Plant will open in 2017
Posted at 4:30 PM, Aug 23, 2016
and last updated 2016-08-23 17:24:49-04

There were handshakes all around Tuesday morning as the deal to bring Mettler Toledo to Pasco County was announced.

Mettler Toledo manufactures metal detection and x-ray inspection equipment for the food industry.

For example, before packages of chicken are wrapped and sent to grocery stores these machines check to make sure there are no bones or metal inside.

“It’s a very quite simple problem to solve, not that expensive and it is applied by most food manufactures today,” said general manager Viggo Nielsen.

The Swiss-based company is moving from a much smaller operation in Tampa to a new 250,000 square foot facility to be built on a piece of land in Lutz.

The $30 million dollar project will be just across the county line off the Suncoast Expressway.

They will employ more than 500 people.

“They’ll be sales jobs, they’ll be welding jobs, assembly jobs. Office administrative. Management jobs. Everything in between,” said Nielsen.

“Mettler Toledo by virtue of their announcement of planned activities in Pasco County will change lives. They will add to the community, said John Krug with Enterprise Florida.
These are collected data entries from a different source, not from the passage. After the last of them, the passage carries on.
Lemma stripped_lookup (hass : HomeAssistant) (k : string) :
  options (entry (state_after strip_stale_options hass)) !! k
  = if decide (k = CONF_RESOURCES) then None else options (entry hass) !! k.
Proof.
  rewrite stripped_options, map_lookup_filter.
  destruct (decide (k = CONF_RESOURCES)) as [->|Hk];
    destruct (options (entry hass) !! _) as [v|]; cbn; try reflexivity.
  - rewrite option_guard_False; [reflexivity | cbn; tauto].
  - rewrite option_guard_True; [reflexivity | exact Hk].
Qed.

(** C5: stripping the stale resources option a second time changes nothing;
    after the first time the resources key is gone and every other key of
    the options holds what it held, and nothing else of the host or of the
    entry is touched. *)
Theorem strip_stale_options_idempotent (hass : HomeAssistant) :
  state_after strip_stale_options (state_after strip_stale_options hass)
  = state_after strip_stale_options hass
  ∧ options (entry (state_after strip_stale_options hass)) !! CONF_RESOURCES = None
  ∧ (∀ k, k ≠ CONF_RESOURCES →
          options (entry (state_after strip_stale_options hass)) !! k
          = options (entry hass) !! k)
  ∧ set_entry (set_options (options (entry hass))
                 (entry (state_after strip_stale_options hass)))
      (state_after strip_stale_options hass)
    = hass.
Proof.
  assert (Hgone :
    options (entry (state_after strip_stale_options hass)) !! CONF_RESOURCES = None).
  { rewrite stripped_lookup. destruct (decide _); [reflexivity | congruence]. }
  split; [|split; [exact Hgone|split]].
  - unfold state_after at 1. unfold strip_stale_options at 1.
    unfold bind, get. cbn.
    rewrite bool_decide_eq_false_2; [reflexivity|].
    rewrite Hgone. intros [? ?]. discriminate.
  - intros k Hk. rewrite stripped_lookup.
    destruct (decide _); [contradiction | reflexivity].
  - unfold state_after, strip_stale_options, bind, get, async_update_entry,
      modify, ret.
    destruct hass as [d [i c o l]].
    case_bool_decide; reflexivity.
Qed.

(** C6, as amended: in every poll cycle, when the periodic job raises
    "update failed" the status after it is absent or empty; and in every
    cycle in which the fetcher's update returns, the job raises
    "update failed" exactly when the status after the update is absent or
    empty, returns that status when it is not empty, and leaves the fetcher
    as the update left it. *)
Theorem update_failed_iff_status_empty (_client : PyNUTClient) (data : PyNUTData) :
  (∀ msg, result_of (async_update_data _client) data = Raises (UpdateFailed msg) →
          status (state_after (async_update_data _client) data) = None
          ∨ status (state_after (async_update_data _client) data) = Some ∅)
  ∧ (result_of (update _client) data = Returns tt →
     state_after (async_update_data _client) data
     = state_after (update _client) data
     ∧ ((∃ msg, result_of (async_update_data _client) data
                = Raises (UpdateFailed msg))
        ↔ (status (state_after (update _client) data) = None
           ∨ status (state_after (update _client) data) = Some ∅))
     ∧ (∀ st, status (state_after (update _client) data) = Some st → st ≠ ∅ →
              result_of (async_update_data _client) data = Returns st)).
Proof.
  unfold result_of, state_after, async_update_data, bind, map_exn, get.
  destruct (update _client data) as [[data1 log] [[]|e]]; cbn.
  - destruct (status data1) as [st|] eqn:Estatus; cbn.
    + case_bool_decide as Hempty; cbn.
      * subst st. split; [intros msg _; right; exact Estatus|].
        intros _. split; [reflexivity|]. split.
        -- split; eauto.
        -- intros st [= <-]. congruence.
      * split; [intros msg Hm; discriminate|].
        intros _. split; [reflexivity|]. split.
        -- split.
           ++ intros [msg Hm]. discriminate.
           ++ intros [Hn|[= ->]]; [discriminate | contradiction].
        -- intros st' [= <-] _. reflexivity.
    + split; [intros msg _; left; exact Estatus|].
      intros _. split; [reflexivity|]. split.
      * split; eauto.
      * intros st Hst. discriminate.
  - split; [intros msg Hm; discriminate | discriminate].
Qed.

Lemma remove_listener_count (listener : string) (l : list string) :
  count_occ String.string_dec (remove_listener listener l) listener
  = Nat.pred (count_occ String.string_dec l listener).
Proof.
  induction l as [|x l IH]; [reflexivity|].
  cbn [remove_listener]. destruct (String.eqb_spec x listener) as [->|Hne].
  - rewrite count_occ_cons_eq by reflexivity. reflexivity.
  - rewrite !count_occ_cons_neq by exact Hne. exact IH.
Qed.

(** C7: unloading an entry whose handle is stored calls the undo callback
    of the options listener whether platform teardown succeeded or not
    (one registration of the listener is gone), answers what the teardown
    answered, and removes the entry's handle from the domain store exactly
    when the teardown succeeded; the handles of other entries stay. *)
Theorem unload_removes_listener_and_handle
    (hass : HomeAssistant) (unload_ok : bool)
    (store : gmap string Handle) (handle : Handle) :
  hass_data hass = Some store →
  store !! entry_id (entry hass) = Some handle →
  result_of (async_unload_entry unload_ok) hass = Returns unload_ok
  ∧ update_listeners (entry (state_after (async_unload_entry unload_ok) hass))
    = remove_listener (UNDO_UPDATE_LISTENER handle) (update_listeners (entry hass))
  ∧ count_occ String.string_dec
      (update_listeners (entry (state_after (async_unload_entry unload_ok) hass)))
      (UNDO_UPDATE_LISTENER handle)
    = Nat.pred (count_occ String.string_dec (update_listeners (entry hass))
                  (UNDO_UPDATE_LISTENER handle))
  ∧ ∃ store',
      hass_data (state_after (async_unload_entry unload_ok) hass) = Some store'
      ∧ (store' !! entry_id (entry hass) = None ↔ unload_ok = true)
      ∧ ∀ k, k ≠ entry_id (entry hass) → store' !! k = store !! k.
Proof.
  intros Hstore Hhandle.
  unfold result_of, state_after, async_unload_entry, subscript, call_undo,
    bind, get, modify, emit, ret, raise.
  cbn. rewrite Hstore. cbn. rewrite Hhandle. cbn.
  destruct unload_ok; cbn.
  - split; [reflexivity|]. split; [reflexivity|].
    split; [apply remove_listener_count|].
    eexists. split; [reflexivity|]. split.
    + split; [reflexivity | intros _; apply lookup_delete_eq].
    + intros k Hk. apply lookup_delete_ne. congruence.
  - split; [reflexivity|]. split; [reflexivity|].
    split; [apply remove_listener_count|].
    exists store. rewrite Hstore. split; [reflexivity|]. split.
    + rewrite Hhandle. split; discriminate.
    + reflexivity.
Qed.

Lemma strip_run (hass : HomeAssistant) :
  strip_stale_options hass
  = (state_after strip_stale_options hass, [], Returns tt).
Proof.
  unfold state_after, strip_stale_options, bind, get, async_update_entry,
    modify, ret.
  case_bool_decide; reflexivity.
Qed.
Business leaders said Mettler Toledo isn’t only business expanding to Pasco.

And more jobs are coming in the next few months.

“It shows other potential investors down the road that other companies can succeed and do well here and we’ve got a valuable work force,” said Pasco Economic Development Council director Bill Cronin.
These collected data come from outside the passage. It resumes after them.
(** [decompress] of what [compress] wrote, with anything behind it. *)
Lemma decompress_compress_trailing file extra :
  ∃ encoded container,
    compress file = Ret (encoded, container)
    ∧ decompress (container ++ extra) = Ret (file, file).
Proof.
  destruct (compress_spec file)
    as (m & t & encodingMap & payload & pad & Hm & Hwf & Ht & Hshape & Hleaves
        & Hmap & Hsyms & Heos & Hcompress & Hbits).
  cbv zeta in Hcompress, Hbits.
  eexists _, _. split; [exact Hcompress|].
  unfold decompress. rewrite <-app_assoc.
  rewrite operator_in_header by done. simpl_outcome.
  rewrite Ht. simpl_outcome.
  destruct (decode_complete t encodingMap (int_of_char <$> file)
              (advance (open_ibitstream (header_text (entries m) ++ payload ++ extra))
                       (length (header_text (entries m))))
              [] (replicate pad 0 ++ bytes_bits extra) Hshape Hsyms Heos
              (bit_ready_header _ _))
    as (s' & Hdecode).
  { by rewrite pending_bits_header, bytes_bits_app, Hbits, <-app_assoc. }
  rewrite Hdecode. simpl_outcome.
  assert (char_of_int <$> (int_of_char <$> file) = file) as ->; [|done].
  rewrite <-list_fmap_compose. rewrite <-(list_fmap_id file) at 2.
  apply list_fmap_ext. intros _ c _. apply char_of_int_of_char.
Qed.

End Container.

(** ** Frequencies added to a table that has entries *)

Section Accumulate.
Context {PF : Platform}.

Lemma buildFrequencyMap_general source h :
  hashmap_wf h →
  ∃ m, buildFrequencyMap source h = Ret m ∧ hashmap_wf m
     ∧ ∀ key, table_lookup m key =
              if decide (key = 256) then Some 1
              else add_count (table_lookup h key) (occurrences key source).
Proof.
  intros Hh. destruct (count_chars_spec source h Hh) as (h' & Hh' & Hwf & Hlook).
  assert (valid_key 256) as Hk by (apply valid_key_small; lia).
  destruct (put_Ret h' 256 1 Hwf Hk) as [m Hput].
  exists m. split; [|split].
  - unfold buildFrequencyMap. by rewrite Hh'.
  - eapply put_wf; [done| | |done]; by vm_compute.
  - intros key. rewrite (table_lookup_put _ _ _ _ key Hwf Hput).
    case_decide; [done|]. by rewrite Hlook.
Qed.

Lemma occurrences_le key source : (occurrences key source ≤ length source)%nat.
Proof. unfold occurrences. apply length_filter. Qed.

Lemma add_count_Some held n :
  (∀ v, held = Some v → is_int v) →
  is_Some (add_count held n) ↔ is_Some held ∨ (0 < n)%nat.
Proof.
  intros Hint. destruct n as [|n]; cbn [add_count].
  - split; [by left|]. intros [?|?]; [done|lia].
  - split; [right; lia|]. by intros _.
Qed.

Lemma add_count_value v n :
  is_int v → add_count (Some v) n = Some (to_int (v + Z.of_nat n)).
Proof.
  intros Hv. destruct n as [|n]; cbn [add_count default]; [|done].
  by rewrite Z.add_0_r, to_int_id.
Qed.

End Accumulate.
Some employees will be transferring from a plant in New York that specializes in check-weighing equipment.

For those interested in working in the new facility, keep an eye out for a job fair in the next couple of weeks and on the company's website.

Construction is expected to be finished by fall of next year.

Incentives for Mettler Toledo to come to Pasco County aren't being disclosed yet. The information is still confidential until they are approved by the Board of County Commissioners.